(* ===== verification/Config.v ===== *)
(** Configuration and pure helpers of the storage engine: [src/src/wal/config.rs].

    The layout constants, the FNV-1a checksum that guards every entry, the
    monotonic millisecond clock that names log files (with its compare-and-swap loop as
    an interleaving of threads) and the namespace sanitiser. *)

From S2P Require Import Prelude.
From stdpp Require Import relations sorting.

#[local] Open Scope Z_scope.

(** * Constants *)

Definition DEFAULT_BLOCK_SIZE : Z := 10 * 1024 * 1024.
Definition BLOCKS_PER_FILE : Z := 100.
Definition MAX_ALLOC : Z := 1 * 1024 * 1024 * 1024.
Definition PREFIX_META_SIZE : Z := 256.
Definition MAX_FILE_SIZE : Z := DEFAULT_BLOCK_SIZE * BLOCKS_PER_FILE.
Definition MAX_BATCH_ENTRIES : Z := 2000.
Definition MAX_BATCH_BYTES : Z := 10 * 1024 * 1024 * 1024.
Definition TAIL_FLAG : Z := Z.shiftl 1 63.

(** Arithmetic over the layout constants. *)
Ltac consts :=
  unfold MAX_FILE_SIZE, BLOCKS_PER_FILE, MAX_ALLOC, PREFIX_META_SIZE, MAX_BATCH_ENTRIES,
    MAX_BATCH_BYTES, DEFAULT_BLOCK_SIZE, U64_MAX, U32_MAX, U16_MAX in *; lia.

Inductive FsyncSchedule :=
  | Milliseconds (ms : Z)
  | SyncEach
  | NoFsync.

(** * checksum64 *)

Module Checksum.
Definition FNV_OFFSET : Z := 0xcbf29ce484222325.
Definition FNV_PRIME : Z := 0x00000100000001B3.

(** One iteration of the loop: xor the byte in, multiply with wrap-around. *)
Definition fnv_step (hash b : Z) : Z := wrap64 (Z.lxor hash b * FNV_PRIME).

Definition checksum64 (data : list Z) : Z := foldl fnv_step FNV_OFFSET data.

(** The multiplicative inverse of the prime modulo 2^64: it is odd. *)
Definition FNV_PRIME_INV : Z := 14886173955864302971.

Lemma fnv_prime_inv : (FNV_PRIME * FNV_PRIME_INV) mod 2 ^ 64 = 1.
Proof. reflexivity. Qed.

Lemma fnv_step_range h b : is_u64 (fnv_step h b).
Proof. rewrite /fnv_step /wrap64 /is_u64 /U64_MAX. pose proof (Z.mod_pos_bound (Z.lxor h b * FNV_PRIME) (2 ^ 64)). lia. Qed.

Lemma checksum64_range data : is_u64 (checksum64 data).
Proof.
  rewrite /checksum64. destruct data as [|b data _] using rev_ind.
  - rewrite /is_u64 /FNV_OFFSET /U64_MAX /=. lia.
  - rewrite foldl_app /=. apply fnv_step_range.
Qed.

Lemma lxor_u64 h b : is_u64 h → is_byte b → is_u64 (Z.lxor h b).
Proof.
  rewrite /is_u64 /is_byte /U64_MAX. intros [Hh1 Hh2] [Hb1 Hb2].
  assert (0 ≤ Z.lxor h b) by (apply Z.lxor_nonneg; lia). split; [done|].
  destruct (decide (Z.lxor h b = 0)) as [->|Hne]; [lia|].
  enough (Z.lxor h b < 2 ^ 64) by lia.
  apply Z.log2_lt_pow2; [lia|].
  eapply Z.le_lt_trans; [apply Z.log2_lxor; lia|].
  apply Z.max_lub_lt.
  - destruct (decide (h = 0)) as [->|]; [done|]. apply Z.log2_lt_pow2; lia.
  - destruct (decide (b = 0)) as [->|]; [done|]. apply Z.log2_lt_pow2; lia.
Qed.

(** Multiplication by the prime is injective on 64-bit words. *)
Lemma mul_prime_inj x y :
  is_u64 x → is_u64 y → wrap64 (x * FNV_PRIME) = wrap64 (y * FNV_PRIME) → x = y.
Proof.
  rewrite /is_u64 /U64_MAX /wrap64. intros Hx Hy E.
  assert (∀ z, 0 ≤ z < 2 ^ 64 → (z * FNV_PRIME mod 2 ^ 64 * FNV_PRIME_INV) mod 2 ^ 64 = z) as inv.
  { intros z Hz. rewrite Z.mul_mod_idemp_l; [lia|].
    rewrite -Z.mul_assoc -Z.mul_mod_idemp_r; [lia|].
    rewrite fnv_prime_inv Z.mul_1_r. apply Z.mod_small; lia. }
  etransitivity; [symmetry; apply (inv x); lia|]. rewrite E. apply inv; lia.
Qed.

Lemma fnv_step_inj_hash h h' b :
  is_u64 h → is_u64 h' → is_byte b → fnv_step h b = fnv_step h' b → h = h'.
Proof.
  intros Hh Hh' Hb E. apply mul_prime_inj in E; [|by apply lxor_u64..].
  apply (f_equal (λ z, Z.lxor z b)) in E.
  by rewrite !Z.lxor_assoc !Z.lxor_nilpotent !Z.lxor_0_r in E.
Qed.

Lemma fnv_step_inj_byte h b b' :
  is_u64 h → is_byte b → is_byte b' → fnv_step h b = fnv_step h b' → b = b'.
Proof.
  intros Hh Hb Hb' E. apply mul_prime_inj in E; [|by apply lxor_u64..].
  apply (f_equal (Z.lxor h)) in E.
  by rewrite -!Z.lxor_assoc !Z.lxor_nilpotent !Z.lxor_0_l in E.
Qed.

Lemma fnv_fold_inj data h h' :
  Forall is_byte data → is_u64 h → is_u64 h' →
  foldl fnv_step h data = foldl fnv_step h' data → h = h'.
Proof.
  intros Hd. revert h h'. induction Hd as [|b data Hb Hd IH]; intros h h' Hh Hh'; [done|].
  cbn. intros E%IH; [|apply fnv_step_range..]. by eapply fnv_step_inj_hash.
Qed.

(** Every corruption of a single byte of a payload changes its checksum. *)
Lemma checksum64_detects pre post b b' :
  Forall is_byte post → is_byte b → is_byte b' → b ≠ b' →
  checksum64 (pre ++ b :: post) ≠ checksum64 (pre ++ b' :: post).
Proof.
  intros Hpost Hb Hb' Hne E. apply Hne.
  rewrite /checksum64 !foldl_app /= in E.
  apply fnv_fold_inj in E; [|done|apply fnv_step_range..].
  eapply fnv_step_inj_byte; [apply checksum64_range|done..].
Qed.
End Checksum.

(** * now_millis_str *)

Module Clock.
(** [system_ms.try_into().unwrap_or(u64::MAX)]: [as_millis] is a u128. *)
Definition system_ms_u64 (system_ms : Z) : Z :=
  if system_ms <=? U64_MAX then system_ms else U64_MAX.

Definition candidate (system_ms observed : Z) : Z :=
  if system_ms_u64 system_ms <=? observed
  then sat_add64 observed 1
  else system_ms_u64 system_ms.

(** The compare-and-swap loop, several threads at once. A thread in the loop keeps the
    clock value it read on entry and the counter value it last observed; [issued] is
    the list of values returned so far, the latest first. *)
Record state := State {
  LAST_MILLIS : Z;
  looping : gmap nat (Z * Z);
  issued : list Z;
}.

Definition initial : state := State 0 ∅ [].

Inductive step : state → state → Prop :=
  | step_load s t system_ms :
      looping s !! t = None → 0 ≤ system_ms →
      step s (State (LAST_MILLIS s) (<[t := (system_ms, LAST_MILLIS s)]> (looping s)) (issued s))
  | step_exchange_ok s t system_ms observed :
      looping s !! t = Some (system_ms, observed) → LAST_MILLIS s = observed →
      step s (State (candidate system_ms observed) (delete t (looping s))
                    (candidate system_ms observed :: issued s))
  | step_exchange_err s t system_ms observed :
      looping s !! t = Some (system_ms, observed) → LAST_MILLIS s ≠ observed →
      step s (State (LAST_MILLIS s) (<[t := (system_ms, LAST_MILLIS s)]> (looping s)) (issued s)).

(** A single caller: the exchange succeeds at once. *)
Definition now_millis (system_ms last : Z) : Z := candidate system_ms last.

Lemma candidate_gt system_ms o : o < U64_MAX → o < candidate system_ms o.
Proof. rewrite /candidate /sat_add64. case_match; lia. Qed.

Lemma candidate_ge system_ms o : o ≤ U64_MAX → o ≤ candidate system_ms o.
Proof. rewrite /candidate /sat_add64. case_match; lia. Qed.

Lemma candidate_u64 system_ms o : is_u64 o → 0 ≤ system_ms → is_u64 (candidate system_ms o).
Proof.
  rewrite /candidate /sat_add64 /system_ms_u64 /is_u64 /U64_MAX. repeat case_match; lia.
Qed.

Lemma step_sys_nonneg s s' :
  step s s' → map_Forall (λ _ p, 0 ≤ p.1) (looping s) → map_Forall (λ _ p, 0 ≤ p.1) (looping s').
Proof.
  destruct 1 as [s t ms Ht Hms|s t ms o Ht _|s t ms o Ht _]; cbn; intros Hall.
  - by apply map_Forall_insert_2.
  - by apply map_Forall_delete.
  - apply map_Forall_insert_2; [apply (Hall _ _ Ht)|done].
Qed.

(** What every interleaving preserves. *)
Record wf (s : state) : Prop := {
  wf_u64 : is_u64 (LAST_MILLIS s);
  wf_nonneg : map_Forall (λ _ p, 0 ≤ p.1) (looping s);
  wf_top : Forall (λ v, v ≤ LAST_MILLIS s) (issued s);
  wf_sorted : LAST_MILLIS s < U64_MAX → StronglySorted (λ a b, b < a) (issued s);
}.

Lemma wf_initial : wf initial.
Proof. split; rewrite /is_u64 /U64_MAX; cbn; [lia|apply map_Forall_empty|by constructor..]. Qed.

Lemma wf_exchange s t ms :
  wf s → looping s !! t = Some (ms, LAST_MILLIS s) →
  wf (State (candidate ms (LAST_MILLIS s)) (delete t (looping s))
            (candidate ms (LAST_MILLIS s) :: issued s)).
Proof.
  intros [Hu Hnn Ht Hs] Hl. pose proof (candidate_ge ms (LAST_MILLIS s)) as Hge.
  pose proof (candidate_gt ms (LAST_MILLIS s)) as Hgt.
  assert (LAST_MILLIS s ≤ U64_MAX) by apply Hu.
  split; cbn.
  - apply candidate_u64; [done|]. apply (Hnn _ _ Hl).
  - by apply map_Forall_delete.
  - constructor; [done|]. eapply Forall_impl; [done|]. cbn; intros; lia.
  - intros. constructor; [apply Hs; lia|].
    eapply Forall_impl; [done|]. cbn; intros; lia.
Qed.

Lemma wf_step s s' : step s s' → wf s → wf s'.
Proof.
  intros Hstep Hwf. pose proof (step_sys_nonneg _ _ Hstep (wf_nonneg _ Hwf)) as Hnn.
  destruct Hstep as [s t ms Hl Hms|s t ms o Hl <-|s t ms o Hl Ho]; cbn in *;
    [destruct Hwf; by split|by apply wf_exchange|destruct Hwf; by split].
Qed.

Lemma wf_reachable s : rtc step initial s → wf s.
Proof.
  intros H. cut (wf initial → wf s); [eauto using wf_initial|].
  induction H; eauto using wf_step.
Qed.

(** C37: whatever the interleaving of threads and whatever the system clock reads, the
    values handed out are pairwise different (strictly increasing in the order of the
    exchanges) until the counter saturates. *)
Theorem now_millis_unique s :
  rtc step initial s → LAST_MILLIS s < U64_MAX → NoDup (issued s).
Proof.
  intros H Hmax. pose proof (wf_sorted _ (wf_reachable _ H) Hmax) as Hs.
  clear H Hmax. induction Hs as [|v l Hs IH Hv]; constructor; [|done].
  intros Hin. rewrite Forall_forall in Hv. specialize (Hv _ Hin). lia.
Qed.
End Clock.

(** * sanitize_namespace

    A namespace key is a Rust string: a list of Unicode scalar values. *)
Module Namespace.
Definition cp_dash : Z := 45.
Definition cp_dot : Z := 46.
Definition cp_underscore : Z := 95.

Definition between (a b c : Z) : bool := (a <=? c) && (c <=? b).

Definition is_ascii_alphanumeric (c : Z) : bool :=
  between 48 57 c || between 65 90 c || between 97 122 c.

Definition allowed (c : Z) : bool :=
  is_ascii_alphanumeric c || (c =? cp_dash) || (c =? cp_underscore) || (c =? cp_dot).

(** [str::as_bytes]: the UTF-8 encoding. *)
Definition utf8_char (c : Z) : list Z :=
  if c <? 0x80 then [c]
  else if c <? 0x800 then [0xC0 + Z.shiftr c 6; 0x80 + Z.land c 0x3F]
  else if c <? 0x10000 then
    [0xE0 + Z.shiftr c 12; 0x80 + Z.land (Z.shiftr c 6) 0x3F; 0x80 + Z.land c 0x3F]
  else
    [0xF0 + Z.shiftr c 18; 0x80 + Z.land (Z.shiftr c 12) 0x3F;
     0x80 + Z.land (Z.shiftr c 6) 0x3F; 0x80 + Z.land c 0x3F].
Definition as_bytes (key : list Z) : list Z := key ≫= utf8_char.

(** [str::trim_matches('_')]. *)
Fixpoint trim_start (c : Z) (s : list Z) : list Z :=
  match s with
  | x :: s' => if x =? c then trim_start c s' else s
  | [] => []
  end.
Definition trim_matches (c : Z) (s : list Z) : list Z :=
  reverse (trim_start c (reverse (trim_start c s))).

(** [format!("{:x}", n)] for a u64: at most sixteen digits. *)
Definition hex_digit (d : Z) : Z := if d <? 10 then 48 + d else 87 + d.
Fixpoint hex_go (fuel : nat) (n : Z) (acc : list Z) : list Z :=
  match fuel with
  | O => acc
  | S fuel =>
      let acc := hex_digit (n mod 16) :: acc in
      if n / 16 =? 0 then acc else hex_go fuel (n / 16) acc
  end.
Definition format_x (n : Z) : list Z := hex_go 16 n [].

Definition sanitize_namespace (key : list Z) : list Z :=
  let sanitized := ((λ c, if allowed c then c else cp_underscore) <$> key) in
  if bool_decide (trim_matches cp_underscore sanitized = [])
  then [110; 115; 95] ++ format_x (Checksum.checksum64 (as_bytes key))
  else sanitized.

Lemma hex_go_allowed fuel n acc :
  0 ≤ n → Forall (λ c, allowed c = true) acc →
  Forall (λ c, allowed c = true) (hex_go fuel n acc).
Proof.
  revert n acc. induction fuel as [|fuel IH]; intros n acc Hn Hacc; [done|]. cbn.
  assert (allowed (hex_digit (n mod 16)) = true) as Hd.
  { pose proof (Z.mod_pos_bound n 16). rewrite /hex_digit /allowed /is_ascii_alphanumeric /between.
    case_match; rewrite !orb_true_iff !andb_true_iff; lia. }
  case_match; [by constructor|]. apply IH; [by apply Z.div_pos|by constructor].
Qed.

Lemma sanitize_nonempty key : sanitize_namespace key ≠ [].
Proof.
  rewrite /sanitize_namespace. case_bool_decide as E; [done|].
  intros H. by rewrite H in E.
Qed.

(** a sanitised namespace is a non-empty name made of ASCII letters, digits, '-',
    '_' and '.' only: it holds no path separator. *)
Theorem sanitize_namespace_safe key :
  sanitize_namespace key ≠ [] ∧
  Forall (λ c, allowed c = true) (sanitize_namespace key) ∧
  (47 ∉ sanitize_namespace key) ∧ (92 ∉ sanitize_namespace key).
Proof.
  assert (Forall (λ c, allowed c = true) (sanitize_namespace key)) as Hall.
  { rewrite /sanitize_namespace. case_bool_decide.
    - apply Forall_app; split; [by repeat constructor|].
      apply hex_go_allowed; [apply Checksum.checksum64_range|done].
    - apply Forall_fmap, Forall_true. intros c; cbn. by destruct (allowed c) eqn:E. }
  split_and!; [apply sanitize_nonempty|done|..];
    intros Hin; rewrite Forall_forall in Hall; by specialize (Hall _ Hin).
Qed.

Lemma trim_start_nil c l : trim_start c l = [] → Forall (λ x, x = c) l.
Proof.
  induction l as [|x l IH]; [done|]. cbn. destruct (Z.eqb_spec x c); [|done].
  intros Hl. constructor; [done|]. by apply IH.
Qed.

Lemma trim_start_suffix c l : ∃ pre, l = pre ++ trim_start c l ∧ Forall (λ x, x = c) pre.
Proof.
  induction l as [|x l (pre & El & Hp)]; [by exists []|]. cbn.
  destruct (Z.eqb_spec x c); [|by exists []]. exists (x :: pre). split; [by rewrite {1}El|by constructor].
Qed.

Lemma trim_matches_nil c l : trim_matches c l = [] → Forall (λ x, x = c) l.
Proof.
  rewrite /trim_matches. intros H%(f_equal reverse). rewrite reverse_involutive in H.
  apply trim_start_nil in H. destruct (trim_start_suffix c l) as (pre & El & Hp).
  rewrite El Forall_app. split; [done|]. by rewrite -(reverse_involutive (trim_start c l)) Forall_reverse.
Qed.

(** a key made of allowed characters, not all of them '_', is kept as it is. That
    includes [".."], so a directory built from a sanitised key can still leave the data
    directory. *)
Theorem sanitize_keeps_allowed key :
  Forall (λ c, allowed c = true) key → Exists (λ c, c ≠ cp_underscore) key →
  sanitize_namespace key = key.
Proof.
  intros Hall Hex. rewrite /sanitize_namespace.
  assert (((λ c, if allowed c then c else cp_underscore) <$> key) = key) as ->.
  { clear Hex. induction Hall as [|c key Hc _ IH]; [done|]. cbn. by rewrite Hc IH. }
  case_bool_decide as E; [|done]. apply trim_matches_nil in E.
  apply Exists_exists in Hex as (c & Hin & Hne). rewrite Forall_forall in E.
  exfalso. apply Hne, E, Hin.
Qed.
End Namespace.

☆ ☆ ☆ ☆ ☆ ☆ ☆

**Your objective:** Output, from the data above, the lines from the line with "apply Z.log2_lt_pow2; [lia|]." to the line with "intros Hpost Hb Hb' Hne E. apply Hne." exactly as they stand, both ends included and nothing else.

**Task result:**
  apply Z.log2_lt_pow2; [lia|].
  eapply Z.le_lt_trans; [apply Z.log2_lxor; lia|].
  apply Z.max_lub_lt.
  - destruct (decide (h = 0)) as [->|]; [done|]. apply Z.log2_lt_pow2; lia.
  - destruct (decide (b = 0)) as [->|]; [done|]. apply Z.log2_lt_pow2; lia.
Qed.

(** Multiplication by the prime is injective on 64-bit words. *)
Lemma mul_prime_inj x y :
  is_u64 x → is_u64 y → wrap64 (x * FNV_PRIME) = wrap64 (y * FNV_PRIME) → x = y.
Proof.
  rewrite /is_u64 /U64_MAX /wrap64. intros Hx Hy E.
  assert (∀ z, 0 ≤ z < 2 ^ 64 → (z * FNV_PRIME mod 2 ^ 64 * FNV_PRIME_INV) mod 2 ^ 64 = z) as inv.
  { intros z Hz. rewrite Z.mul_mod_idemp_l; [lia|].
    rewrite -Z.mul_assoc -Z.mul_mod_idemp_r; [lia|].
    rewrite fnv_prime_inv Z.mul_1_r. apply Z.mod_small; lia. }
  etransitivity; [symmetry; apply (inv x); lia|]. rewrite E. apply inv; lia.
Qed.

Lemma fnv_step_inj_hash h h' b :
  is_u64 h → is_u64 h' → is_byte b → fnv_step h b = fnv_step h' b → h = h'.
Proof.
  intros Hh Hh' Hb E. apply mul_prime_inj in E; [|by apply lxor_u64..].
  apply (f_equal (λ z, Z.lxor z b)) in E.
  by rewrite !Z.lxor_assoc !Z.lxor_nilpotent !Z.lxor_0_r in E.
Qed.

Lemma fnv_step_inj_byte h b b' :
  is_u64 h → is_byte b → is_byte b' → fnv_step h b = fnv_step h b' → b = b'.
Proof.
  intros Hh Hb Hb' E. apply mul_prime_inj in E; [|by apply lxor_u64..].
  apply (f_equal (Z.lxor h)) in E.
  by rewrite -!Z.lxor_assoc !Z.lxor_nilpotent !Z.lxor_0_l in E.
Qed.

Lemma fnv_fold_inj data h h' :
  Forall is_byte data → is_u64 h → is_u64 h' →
  foldl fnv_step h data = foldl fnv_step h' data → h = h'.
Proof.
  intros Hd. revert h h'. induction Hd as [|b data Hb Hd IH]; intros h h' Hh Hh'; [done|].
  cbn. intros E%IH; [|apply fnv_step_range..]. by eapply fnv_step_inj_hash.
Qed.

(** Every corruption of a single byte of a payload changes its checksum. *)
Lemma checksum64_detects pre post b b' :
  Forall is_byte post → is_byte b → is_byte b' → b ≠ b' →
  checksum64 (pre ++ b :: post) ≠ checksum64 (pre ++ b' :: post).
Proof.
  intros Hpost Hb Hb' Hne E. apply Hne.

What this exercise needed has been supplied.